Task requirements:
Each line in the records below, from the one that contains "- destruct Hobj as [-> Ha]. by" to the one that contains "eexists _, _, _.", should be reproduced exactly, the first and last included.

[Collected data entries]

——

Lemma createObject_ok a s W c : rep s W -> c = set_balance fresh (a_balance (acct_at W a)) ->
  exists o prev s1, createObject (E:=E) a s = Ok (o, prev, s1) /\ obj_wf a o /\ shows db o fresh /\
    match prev with
    | Some p => w_accts W a = Some (acct_at W a) /\ shows db p (acct_at W a)
    | None => w_accts W a = None
    end /\ moves s W s1 (w_set W a fresh) /\
    (forall p, prev = Some p -> moves s W (setBalance (acc_Balance (so_data p)) o s1) (w_set W a c)).
Proof.
  intros HR ->. destruct (getStateObject_ok (E:=E) db A a s W HR) as (prev & s1 & EG & HR1 & Hl & Hobj).
  unfold createObject. rewrite EG. cbn [obind]. set (e := match prev with None => _ | Some p => _ end).
  set (nw := fired _). assert (Hnw : shows db nw fresh) by (apply shows_flags; exact (shows_nonce db _ _ 0 (shows_fresh db a))).
  set (sf := fire _ s1). assert (HRf : rep sf W) by by apply rep_fire.
  assert (Hlf : same_log s sf) by (eapply same_log_trans; [exact Hl|apply same_log_fire]).
  assert (Hput : forall cc (o : stateObject T), obj_wf a o -> shows db o cc -> undoes e (w_set W a cc) W ->
    moves s W (setStateObject o (log_change sf e)) (w_set W a cc)).
  { intros cc o Hwf Hs He. destruct Hlf as (J & V & N). eapply moves_one; [|exact He|exact (f_equal (fun j => j ++ [e]) J)|exact V|exact N].
    eapply rep_put; [by apply rep_log|apply off_set|apply w_set_at|done|done]. }
  assert (He : forall cc, undoes e (w_set W a cc) W).
  { intros cc. subst e. destruct (w_accts W a) as [c|] eqn:Ec.
    - destruct Hobj as (p & -> & Hwf & Hs). by eapply undoes_reset; [apply off_unset|..].
    - destruct Hobj as [-> Ha]. by apply undoes_create; [apply off_unset|..]. }
  eexists _, _, _. split; [done|]. split; [done|]. split; [done|]. unfold acct_at. destruct (w_accts W a) as [c|] eqn:Ec.
  - destruct Hobj as (p & -> & Hwf & Hs). split; [done|]. split; [by apply Hput|]. intros p' [= <-].
    change (setBalance (acc_Balance (so_data p)) nw (setStateObject nw (log_change sf e))) with
      (setStateObject (fired (with_balance nw (acc_Balance (so_data p)))) (setStateObject nw (log_change sf e))).
    assert (Hs2 : shows db (fired (with_balance nw (acc_Balance (so_data p)))) (set_balance fresh (a_balance c))).
    { apply shows_flags. rewrite (sh_balance _ _ _ Hs). by apply shows_balance. }
    simpl default. destruct (Hput _ (fired (with_balance nw (acc_Balance (so_data p)))) (conj eq_refl eq_refl) Hs2 (He _)) as (HR2 & Hm). split; [|exact Hm].
    eapply (rep_put _ _ _ (w_set W a fresh)); [by apply Hput|..|apply w_set_at|done|done].
    split_and!; try done. intros b Hb. simpl. by rewrite !fn_set_ne.
  - destruct Hobj as [-> Ha]. split; [done|]. split; [by apply Hput|]. done.
Qed.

——

Final answer:
    - destruct Hobj as [-> Ha]. by apply undoes_create; [apply off_unset|..]. }
  eexists _, _, _. split; [done|]. split; [done|]. split; [done|]. unfold acct_at. destruct (w_accts W a) as [c|] eqn:Ec.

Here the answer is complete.